The natural phenomenon inspired a unique math game for children. Chepina Rumsey, an associate professor of mathematics education at UNI, created the Cicada Game more than a decade ago. Alongside a thematic unit teaching math, science and language arts created with another faculty member, the game has been published in Science and Children, a practitioner journal of the National Science Teachers Association. It’s relevant today more than ever. 

“Having this publication coincide with such an exciting natural event like this dual emergence really adds to the excitement for me because I know a lot of people are thinking about cicadas right now,” said Dana Atwood-Blaine, the Jacobson Elementary STEM Fellow and an associate professor of elementary education who created the thematic unit.

To play the Cicada Game, there must be two opposing players or two opposing teams, one taking on the role of the cicada and the other taking on the role of the predator. The cicada player or team must choose a number between 10 and 20 to represent years spent underground. The predator selects a number between 1 and 10 for their years underground. The players then place markers on a 100s chart to show what years they will be emerging. If the predator’s and the cicada’s years overlap fewer than four times, the cicada wins. If there are four or more overlaps, the predator wins.

This game teaches players important mathematical concepts such as skip counting, multiples and multiplication, prime and composite numbers, factors and the difference between factors and multiples.

“If the cicada picks a prime number, then it'll win the game,” Rumsey explained. “Or if the predator’s number is a factor of the cicada’s number, then the predator will win. Lots of conjectures come out of that.”

Rumsey created the game when she was working with students in an afterschool program in Kansas. At the time, Rumsey, a New Hampshire native, was experiencing the excitement of cicadas for the first time. She loved seeing the children’s enthusiasm over the insect and thought the game would be a great way to draw on that.

“I really like finding games that are interesting and that hit on really important math concepts,” she said. “This one I love because it connects to science and math in such a deep way.”

Rumsey has experience working as a classroom teacher and consulting with a curriculum company to create math games just like the Cicada Game.

A few years ago, Rumsey was collaborating with Atwood-Blaine for a conference presentation. She introduced the Cicada Game to Atwood-Blaine, who then incorporated numerous science concepts to be taught alongside the game. For example, the game is an opportunity for students to learn about how all organisms have similar life cycles and how some animals form groups to help themselves survive. 

“I'm always trying to teach my pre-service elementary teacher students the more you can integrate your subject areas, the more your students will be able to connect with them and make meaning from your lessons,” said Atwood-Blaine. “The world is not segregated into math moments and science moments. The world is integrated, and everything we encounter in the world is integrated.”

The unit Atwood-Blaine and Rumsey created even includes some language arts concepts. There is a portion of the unit with poetry that instructs two different people or two sides of a classroom to read different sections of the poem.
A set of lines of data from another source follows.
(** X6: input that does not start with a number is ignored.  The state is
    unchanged by a non-finite decimal entry; by a hex or binary entry that is
    empty or white space only; by a hex entry whose first character after
    leading white space is neither a hex digit nor a sign; and by a binary
    entry whose first character, white space removed, is neither 0, 1 nor a
    sign. *)
Theorem invalid_input_ignored (st : State) :
  (forall n, isFinite n = false -> setFromDecimal st n = st)
  /\ (forall s, Forall (fun c => isSpace c = true) s ->
        setFromHex st s = st /\ setFromBinary st s = st)
  /\ (forall ws c rest,
        Forall (fun c => isSpace c = true) ws -> isSpace c = false ->
        isHexDigit c = false -> c <> 43 -> c <> 45 ->
        setFromHex st (ws ++ c :: rest) = st)
  /\ (forall s c rest,
        removeSpaces s = c :: rest ->
        c <> 48 -> c <> 49 -> c <> 43 -> c <> 45 ->
        setFromBinary st s = st).
Proof.
  split; [| split; [| split]].
  - intros n Hn. unfold setFromDecimal. rewrite Hn. reflexivity.
  - intros s Hs. unfold setFromHex, setFromBinary.
    rewrite parseFromBase_blank by assumption.
    assert (Hrm : removeSpaces s = []).
    { clear st. induction Hs as [| c t Hc _ IH]; [reflexivity |].
      cbn. rewrite Hc. exact IH. }
    rewrite Hrm. split; reflexivity.
  - intros ws c rest Hws Hsp Hhex Hp Hm. unfold setFromHex.
    rewrite parseFromBase_no_digit; try assumption; try lia; [reflexivity |].
    apply not_hex_no_digit, Hhex.
  - intros s c rest Hrm H0 H1 Hp Hm. unfold setFromBinary. rewrite Hrm.
    assert (Hsp : isSpace c = false).
    { assert (Hin : In c (removeSpaces s)) by (rewrite Hrm; left; reflexivity).
      apply filter_In in Hin as [_ Hin]. apply negb_true_iff in Hin. exact Hin. }
    assert (Hnan : parseFromBase (Some ([] ++ c :: rest)) 2 = NaN).
    { apply parseFromBase_no_digit; try assumption; try lia; [constructor |].
      apply not_binary_no_digit; assumption. }
    cbn [app] in Hnan. unfold jsstring in *. rewrite Hnan. reflexivity.
Qed.
(** No label is the key of the air demand. *)
Lemma effluent_label_not_air (k : string) : effluent_label k <> k_air.
Proof. unfold effluent_label. cbn. discriminate. Qed.

Lemma setitem_fresh {V : Type} (d : dict V) (k : string) (v : V) :
  ~ In k (map fst d) -> setitem d k v = (d ++ [(k, v)])%list.
Proof.
  induction d as [|[k' v'] d IH]; cbn; intros Hk; [reflexivity|].
  destruct (String.eqb_spec k' k) as [->|_]; [tauto|].
  rewrite IH; tauto.
Qed.

Lemma labelled_keys (eff : dict float) (k : string) :
  In (effluent_label k) (map fst (labelled eff)) <-> In k (map fst eff).
Proof.
  unfold labelled. rewrite map_map. cbn [fst].
  rewrite !in_map_iff. split.
  - intros ([k' v] & H & Hin). apply effluent_label_inj in H. cbn in H.
    subst. now exists (k, v).
  - intros ([k' v] & H & Hin). cbn in H. subst. now exists (k, v).
Qed.

Lemma labelled_app (d1 d2 : dict float) :
  labelled (d1 ++ d2)%list = (labelled d1 ++ labelled d2)%list.
Proof. apply map_app. Qed.

(** The comprehension, from any point of its run: entries labelled so
    far, entries to come. *)
Lemma effluent_entries_from (done todo : dict float) :
  NoDup (map fst (done ++ todo)%list) ->
  fold_left (fun res kv => setitem res (effluent_label (fst kv)) (snd kv))
            todo (labelled done)
  = labelled (done ++ todo)%list.
Proof.
  revert done. induction todo as [|[k v] todo IH]; intros done Hnd.
  - now rewrite app_nil_r.
  - cbn [fold_left fst snd].
    rewrite setitem_fresh.
    + change (labelled done ++ [(effluent_label k, v)])%list
        with (labelled done ++ labelled [(k, v)])%list.
      rewrite <- labelled_app.
      replace (done ++ (k, v) :: todo)%list
        with ((done ++ [(k, v)]) ++ todo)%list in *
        by now rewrite <- app_assoc.
      now apply IH.
    + rewrite labelled_keys. rewrite map_app in Hnd. cbn in Hnd.
      apply NoDup_remove_2 in Hnd. rewrite in_app_iff in Hnd. tauto.
Qed.

Lemma effluent_entries_labelled (eff : dict float) :
  NoDup (map fst eff) -> effluent_entries eff = labelled eff.
Proof. intros H. now apply (effluent_entries_from [] eff). Qed.

Lemma air_not_labelled (eff : dict float) :
  ~ In k_air (map fst (labelled eff)).
Proof.
  unfold labelled. rewrite map_map, in_map_iff. cbn [fst].
  intros ([k v] & H & _). now apply effluent_label_not_air in H.
Qed.
(** The candidates a pass with a value leaves, as a function of its
    inputs. *)
Lemma NextSearch_value_results host st :
  m_match_value st ≠ "" →
  m_results (NextSearch host st).1
  = match ram_ptr (m_ram st) with
    | None => m_results st
    | Some _ =>
        let parsed :=
          if m_match_length st =? 3 then toFloat host (m_match_value st)
          else toULong (m_match_value st) (value_base st) in
        if parsed.2 then
          refresh (deref host (ram_ptr (m_ram st))) (m_search_type_size st)
            <$> filter (bit_set (deref host (ram_ptr (m_ram st)))
                          (m_search_type_size st)
                          (nth (Z.to_nat (m_match_operation st)) filters 0) false
                          (match GetTypeSize st with
                           | 2 => swap16_in_place (wrap32 parsed.1)
                           | 4 => swap32 (wrap32 parsed.1)
                           | _ => wrap32 parsed.1
                           end))
                  (m_results st)
        else m_results st
    end.
Proof.
  intros Htext. unfold NextSearch, value_base.
  destruct (ram_ptr (m_ram st)) as [k|] eqn:Hptr; [|done].
  rewrite bool_decide_eq_false_2 by done. cbv zeta.
  destruct (m_match_length st =? 3).
  - destruct (toFloat host (m_match_value st)) as [value [|]]; cbn [fst snd negb];
      [|done].
    by rewrite Update_results, Filter_results, Hptr.
  - destruct (toULong (m_match_value st) _) as [value [|]]; cbn [fst snd negb];
      [|done].
    by rewrite Update_results, Filter_results, Hptr.
Qed.

(** ** Passes without a value *)

(** A pass without a value, on candidates recorded while the memory was
    [mem1]: what it keeps is decided by comparing the memory now with
    [mem1]. *)
Lemma blank_pass host st mem1 :
  ram_ptr (m_ram st) ≠ None →
  m_match_value st = "" →
  0 ≤ m_search_type_size st ≤ 4 →
  0 ≤ m_match_operation st ≤ 4 →
  up_to_date mem1 (m_search_type_size st) (m_results st) →
  let mem := deref host (ram_ptr (m_ram st)) in
  let n := m_search_type_size st in
  m_results (NextSearch host st).1
  = refresh mem n
      <$> filter (λ r, compares (m_match_operation st)
                         (current_value mem n r) (current_value mem1 n r))
            (m_results st).
Proof.
  intros Hptr Hblank Hn Hop Hrec mem n.
  rewrite NextSearch_blank, Update_results, Filter_results by done.
  fold mem n. f_equal. apply filter_ext_in. intros r Hr.
  rewrite bit_set_compares by done.
  unfold operand, current_value, n. by rewrite (Hrec r Hr).
Qed.

Lemma Filter_up_to_date host value prev st :
  0 ≤ m_search_type_size st ≤ 4 →
  up_to_date (deref host (ram_ptr (m_ram st))) (m_search_type_size st)
    (m_results (FilterCheatSearchResults host value prev st)).
Proof. intros Hn r Hr. by apply (Filter_refreshes host value prev). Qed.

(** The candidates a successful click on Initialize leaves. *)
Lemma Initialize_results fuel host r st st' tr :
  OnNewSearchClicked fuel host r st = Some (st', tr) →
  IsRunningAndStarted host = true →
  ram_ptr (m_ram (MemoryPtr host false st)) ≠ None →
  let ram := m_ram (MemoryPtr host false st) in
  let n := GetTypeSize st in
  let lo := (search_range ram (m_range_start st) (m_range_end st)).1 in
  let hi := (search_range ram (m_range_start st) (m_range_end st)).2 in
  m_ram st' = ram ∧ m_search_type_size st' = n
  ∧ (n | hi - lo)
  ∧ m_results st' = scanned (deref host (ram_ptr ram)) n r <$> offsets n lo hi.
Proof.
  intros Hclick Hrun Hptr ram n lo hi.
  destruct (OnNewSearchClicked_armed fuel host r st st' tr Hclick Hrun Hptr)
    as (Hts & Hram).
  pose proof (OnNewSearchClicked_candidates fuel host r st) as Hres.
  rewrite Hclick, Hrun in Hres. simpl in Hres. fold ram in Hres, Hptr.
  destruct (ram_ptr ram) as [k|] eqn:Ek; [|done].
  pose proof (search_range_bounds ram (m_range_start st) (m_range_end st)) as Hb.
  fold lo hi in Hres. subst lo hi.
  destruct (search_range ram (m_range_start st) (m_range_end st)) as [lo hi].
  cbn [fst snd] in *. destruct Hb as (Hlohi & Hhi & _ & _).
  destruct (GetTypeSize_divides st) as (Hn & _ & H32).
  pose proof (wrap32_range (ram_size ram)).
  symmetry in Hres.
  apply scan_result in Hres as (Hw & Hres); [|done|done|lia|lia].
  done.
Qed.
The two people or groups end up sometimes speaking in unison where sections of the poem overlap, and, when the whole class is reading, it sounds like cicadas.

“I loved teaching elementary school and teaching all subjects and integrating it because that's how the world is,” said Rumsey. “I love that the world is connected like the subjects are connected. Students do feel more engaged, when it's something that they can play and then explore and connect to the real world.”

Since that first conference, Rumsey and Atwood-Blaine have presented on the game numerous times. It was last year that Atwood-Blaine saw the call from Science and Children for content connecting science and mathematics for an issue dedicated to the subject. She knew she and Rumsey had something special to submit.

Interestingly enough, when she found out the submission had been accepted, Rumsey was with her family in a Chicago area admiring cicadas. 

“We ended up going to an arboretum, and the cicadas were everywhere,” said Rumsey. “I just wanted to tell everybody there about the article.”

Cicada

The game is recommended for K-5 students, and the thematic unit can be utilized for students as young as first grade.

“It’s for young children and all the way through even adults because we did this with our pre-service teachers, and they're learning from it, too,” said Atwood-Blaine. “So this is a very versatile and applicable game for everybody.”